TASK TO CARRY OUT
Which lines below hold the word "Lemma"? Copy all of them.

SUPPLIED ENTRIES
(** C8. Two runs whose readings of the clock all fall on one calendar
    date either both stop on the overflow of the date, or show the same
    game number and the same address of the review: on the console, in
    the navigation and in the record. *)
Theorem same_date_same_game_number_and_url (U U' : unicode_db) tr o tr' o' :
  runs (fetch_nyt_wordle U) tr o ->
  runs (fetch_nyt_wordle U') tr' o' ->
  clock_valid tr = true -> clock_valid tr' = true ->
  (forall t t',
     In t (clock_reads tr ++ clock_reads tr') ->
     In t' (clock_reads tr ++ clock_reads tr') -> date_of t = date_of t') ->
  (o = Raised overflow_error /\ o' = Raised overflow_error
   /\ goto_urls tr = [] /\ goto_urls tr' = [])
  \/ exists game_number url,
       announces tr o game_number url /\ announces tr' o' game_number url.
Proof.
  intros H H' Hv Hv' Hsame.
  unfold clock_valid in Hv, Hv'.
  destruct (fetch_clock H)
    as [(now & Hc & Hnext & -> & _ & Hg)
       | (now & today & tomorrow & Hc & Hnext & Hn & Hu & Hg & Hd)];
    destruct (fetch_clock H')
      as [(now' & Hc' & Hnext' & -> & _ & Hg')
         | (now' & today' & tomorrow' & Hc' & Hnext' & Hn' & Hu' & Hg' & Hd')];
    rewrite Hc, Hc' in *; cbn [app forallb] in *.
  - left; auto.
  - exfalso.
    assert (E : date_of now = date_of now')
      by (apply Hsame; cbn; auto).
    pose proof (add_one_day_date E) as Hx.
    rewrite Hnext, Hnext' in Hx; exact Hx.
  - exfalso.
    assert (E : date_of now = date_of now')
      by (apply Hsame; cbn; auto).
    pose proof (add_one_day_date E) as Hx.
    rewrite Hnext, Hnext' in Hx; exact Hx.
  - right.
    assert (E : date_of now = date_of now') by (apply Hsame; cbn; auto).
    assert (E2 : date_of today = date_of today') by (apply Hsame; cbn; auto).
    pose proof (add_one_day_date E) as Hx.
    rewrite Hnext, Hnext' in Hx; destruct Hx as (Et & _ & _).
    apply andb_prop in Hv; destruct Hv as [Hv _].
    apply andb_prop in Hv'; destruct Hv' as [Hv' _].
    pose proof (@add_one_day_valid _ _ Hv Hnext) as Vt.
    pose proof (@add_one_day_valid _ _ Hv' Hnext') as Vt'.
    pose proof (@game_number_of_date _ _ Vt Vt' Et) as Eg.
    exists (game_number_of tomorrow), (review_url today (game_number_of tomorrow)).
    split; [ repeat split; assumption | ].
    rewrite (@review_url_date _ _ (game_number_of tomorrow) E2), Eg.
    repeat split; assumption.
Qed.

Lemma sunny_clock :
  clock_reads (fst sunny_fetch) = [sc_now sunny_day; sc_now sunny_day]
  /\ clock_reads (fst night_fetch) = [sc_now sunny_night; sc_now sunny_night].
Proof. split; vm_compute; reflexivity. Qed.

Lemma same_date_same_game_number_and_url_witness :
  (snd sunny_fetch = Raised overflow_error
   /\ snd night_fetch = Raised overflow_error
   /\ goto_urls (fst sunny_fetch) = [] /\ goto_urls (fst night_fetch) = [])
  \/ exists game_number url,
       announces (fst sunny_fetch) (snd sunny_fetch) game_number url
       /\ announces (fst night_fetch) (snd night_fetch) game_number url.
Proof.
  apply (@same_date_same_game_number_and_url ascii_db ascii_db).
  - exact (run_runs (world_of sunny_day) (fetch_nyt_wordle ascii_db)).
  - exact (run_runs (world_of sunny_night) (fetch_nyt_wordle ascii_db)).
  - vm_compute; reflexivity.
  - vm_compute; reflexivity.
  - destruct sunny_clock as [-> ->].
    intros t t' Ht Ht'; cbn [app In] in Ht, Ht'.
    repeat match goal with
           | H : _ \/ _ |- _ => destruct H as [<- | H]
           | H : False |- _ => destruct H
           end; reflexivity.
Defined.

(** C9. The word of a returned record is five characters long and made
    of capital letters only, whatever the case of the answer in the
    text of the page: it is the upper-case form of five characters of
    the text that [[A-Z]] matched with the case ignored.  When these
    are ASCII characters the word is made of the letters A to Z. *)
Theorem returned_word_is_five_capitals (U : unicode_db) tr d :
  runs (fetch_nyt_wordle U) tr (Returned (Some d)) ->
  exists text g word,
    texts_read tr = [Some text]
    /\ incl g text
    /\ forallb letter_like g = true
    /\ word = str_upper U g
    /\ dict_get d (lit "word") = Some (VStr word)
    /\ length word = 5%nat
    /\ forallb is_capital_letter word = true
    /\ (forallb is_ascii g = true -> forallb is_ascii_upper word = true).
Proof.
  intros H.
  destruct (fetch_record H)
    as (now & today & tomorrow & text & word & b & pg
        & _ & _ & Htext & _ & Hword & -> & _).
  destruct Hword as (g & -> & Hl & Hg & Hi).
  destruct (str_upper_letters U _ Hg) as (Hlen & Hcap & Hasc).
  exists text, g, (str_upper U g).
  repeat split; auto; congruence.
Qed.
(** * Ground-truth annotation loading of the HeiChole evaluator

    Shallow embedding of [HierarchicalEvaluator.load_ground_truth]
    (domain_adaptation/hei_chole/evaluation/evaluate_HeiChole.py) and the
    properties of the annotation index it builds.

    Layout: the Python values the function handles (decoded JSON, insertion
    ordered dictionaries, [defaultdict]), the builtins it calls ([int],
    [len], [dict.get], [dict.items], [>], [os.path.join]), an
    exception-and-state monad for the statements of the function, the
    function itself, and then the theorems. *)

From Stdlib Require Import ZArith List String Ascii Bool Permutation Sorted Lia.
From Stdlib Require Import SpecFloat.
Import ListNotations.

Set Warnings "-register-all".
Local Open Scope string_scope.
Local Open Scope Z_scope.

(** ** Python values *)

(** What [json.load] returns.  A JSON number without fraction or exponent
    decodes to an [int] (unbounded), any other number to a [float]; floats
    are IEEE-754 values, kept in the specification format of the standard
    library (sign, mantissa, exponent; zeros, infinities and NaN, which
    Python's decoder accepts).  An object decodes to a [dict], kept as the
    list of its items in insertion order.  A [str] is a sequence of code
    points; the embedding covers the code points below 256, one per
    character. *)
Inductive json : Type :=
| JNull
| JBool (b : bool)
| JInt (z : Z)
| JFloat (f : spec_float)
| JStr (s : string)
| JArr (l : list json)
| JObj (items : list (string * json)).

(** The exception classes the function can meet. *)
Inductive exn : Type :=
| FileNotFoundError
| JSONDecodeError
| AttributeError
| TypeError
| IndexError
| ValueError.

(** The outcome of evaluating a Python expression. *)
Inductive result (A : Type) : Type :=
| Ok (a : A)
| Raise (e : exn).
Arguments Ok {A} a.
Arguments Raise {A} e.

Definition rbind {A B} (r : result A) (k : A -> result B) : result B :=
  match r with
  | Ok a => k a
  | Raise e => Raise e
  end.

Declare Scope result_scope.
Delimit Scope result_scope with result.
Notation "x <- r ;; k" := (rbind r (fun x => k))
  (at level 61, r at next level, right associativity) : result_scope.

(** A [for] loop whose body may raise: the loop state is threaded through
    the items in order and the first exception leaves the loop. *)
Fixpoint for_each {S A} (body : S -> A -> result S) (l : list A) (s : S)
  : result S :=
  match l with
  | [] => Ok s
  | a :: l' => rbind (body s a) (for_each body l')
  end.

(** ** Dictionaries *)

(** Keys of a [dict]: values with an equality test. *)
Class PyKey (K : Type) : Type := {
  key_eqb : K -> K -> bool;
  key_eqb_eq : forall a b, key_eqb a b = true <-> a = b
}.

#[export] Instance PyKey_Z : PyKey Z :=
  {| key_eqb := Z.eqb; key_eqb_eq := Z.eqb_eq |}.

#[export] Instance PyKey_string : PyKey string :=
  {| key_eqb := String.eqb; key_eqb_eq := String.eqb_eq |}.

(** A [dict] is the list of its items in insertion order. *)
Definition dict (K V : Type) : Type := list (K * V).

Section Dict.
Context {K V : Type} `{PyKey K}.

(** [d.get(k)] / [k in d]. *)
Fixpoint dict_get (k : K) (d : dict K V) : option V :=
  match d with
  | [] => None
  | (k', v) :: d' => if key_eqb k k' then Some v else dict_get k d'
  end.

(** [d[k] = v]: an existing key keeps its place, a new key goes last. *)
Fixpoint dict_setitem (k : K) (v : V) (d : dict K V) : dict K V :=
  match d with
  | [] => [(k, v)]
  | (k', v') :: d' =>
      if key_eqb k k' then (k', v) :: d' else (k', v') :: dict_setitem k v d'
  end.

(** [list(d.keys())]. *)
Definition dict_keys (d : dict K V) : list K := map fst d.

(** [d[k]] on a [defaultdict] whose factory builds [fresh]: a missing key
    is first stored with the factory's value ([__missing__]); the value
    returned is the stored object. *)
Definition defaultdict_getitem (fresh : V) (k : K) (d : dict K V)
  : V * dict K V :=
  match dict_get k d with
  | Some v => (v, d)
  | None => (fresh, dict_setitem k fresh d)
  end.
End Dict.

(** ** Builtins *)

(** [o.get(key, default)]: only a [dict] has the method. *)
Definition py_get (o : json) (key : string) (default : json) : result json :=
  match o with
  | JObj items =>
      match dict_get key items with
      | Some v => Ok v
      | None => Ok default
      end
  | _ => Raise AttributeError
  end.

(** [len(o)]. *)
Definition py_len (o : json) : result nat :=
  match o with
  | JObj items => Ok (List.length items)
  | JArr l => Ok (List.length l)
  | JStr s => Ok (String.length s)
  | _ => Raise TypeError
  end.

(** [o.items()]. *)
Definition py_items (o : json) : result (list (string * json)) :=
  match o with
  | JObj items => Ok items
  | _ => Raise AttributeError
  end.

(** [l[i]] on a list. *)
Definition list_getitem {A} (l : list A) (i : nat) : result A :=
  match nth_error l i with
  | Some a => Ok a
  | None => Raise IndexError
  end.

(** [present > 0].  An [int] and a [float] compare by value (NaN compares
    false), a [bool] is the int 0 or 1, anything else is not ordered
    against an int. *)
Definition py_gt_zero (present : json) : result bool :=
  match present with
  | JInt z => Ok (0 <? z)
  | JFloat f => Ok (SFltb (S754_zero false) f)
  | JBool b => Ok b
  | _ => Raise TypeError
  end.

(** [int(s)] on a [str], base ten: optional white space around, an optional
    sign, then decimal digits which single underscores may separate.  More
    than [int_max_str_digits] digits are refused (the interpreter's default
    limit). *)
Definition is_space (c : ascii) : bool :=
  let n := nat_of_ascii c in
  (((9 <=? n) && (n <=? 13)) || (n =? 32) || (n =? 133) || (n =? 160))%nat.

Definition digit_value (c : ascii) : option Z :=
  let n := nat_of_ascii c in
  if ((48 <=? n) && (n <=? 57))%nat then Some (Z.of_nat n - 48) else None.

Definition is_underscore (c : ascii) : bool := (nat_of_ascii c =? 95)%nat.

Fixpoint skip_spaces (s : string) : string :=
  match s with
  | String c s' => if is_space c then skip_spaces s' else s
  | EmptyString => EmptyString
  end.

(** Digits and underscores from the front of [s]: the value read, the
    number of digits, and what follows.  [prev] tells that the character
    just read was an underscore. *)
Fixpoint scan_digits (s : string) (acc : Z) (digits : nat) (prev : bool)
  : option (Z * nat * string) :=
  match s with
  | EmptyString => if prev then None else Some (acc, digits, EmptyString)
  | String c s' =>
      match digit_value c with
      | Some d => scan_digits s' (10 * acc + d) (S digits) false
      | None =>
          if is_underscore c
          then (if prev then None else scan_digits s' acc digits true)
          else (if prev then None else Some (acc, digits, s))
      end
  end.

Definition int_max_str_digits : nat := 4300.

Definition py_int (s : string) : result Z :=
  let s1 := skip_spaces s in
  let '(negative, s2) :=
    match s1 with
    | String "-" r => (true, r)
    | String "+" r => (false, r)
    | _ => (false, s1)
    end in
  match s2 with
  | String c _ =>
      if is_underscore c then Raise ValueError
      else
        match scan_digits s2 0 0 false with
        | Some (v, digits, rest) =>
            if (digits =? 0)%nat then Raise ValueError
            else if (int_max_str_digits <? digits)%nat then Raise ValueError
            else
              match skip_spaces rest with
              | EmptyString => Ok (if negative then - v else v)
              | _ => Raise ValueError
              end
        | None => Raise ValueError
        end
  | EmptyString => Raise ValueError
  end.

(** [os.path.join(a, b)] (POSIX): an absolute [b] replaces [a]; otherwise
    [b] is appended, after a separator unless [a] is empty or ends with
    one. *)
Definition starts_with_sep (b : string) : bool :=
  match b with
  | String c _ => Ascii.eqb c "/"
  | EmptyString => false
  end.

Fixpoint ends_with_sep (a : string) : bool :=
  match a with
  | EmptyString => false
  | String c EmptyString => Ascii.eqb c "/"
  | String _ a' => ends_with_sep a'
  end.

Definition os_path_join (a b : string) : string :=
  if starts_with_sep b then b
  else if String.eqb a "" || ends_with_sep a then a ++ b
  else a ++ "/" ++ b.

WRITTEN REPLY
Lemma sunny_clock :
Lemma same_date_same_game_number_and_url_witness :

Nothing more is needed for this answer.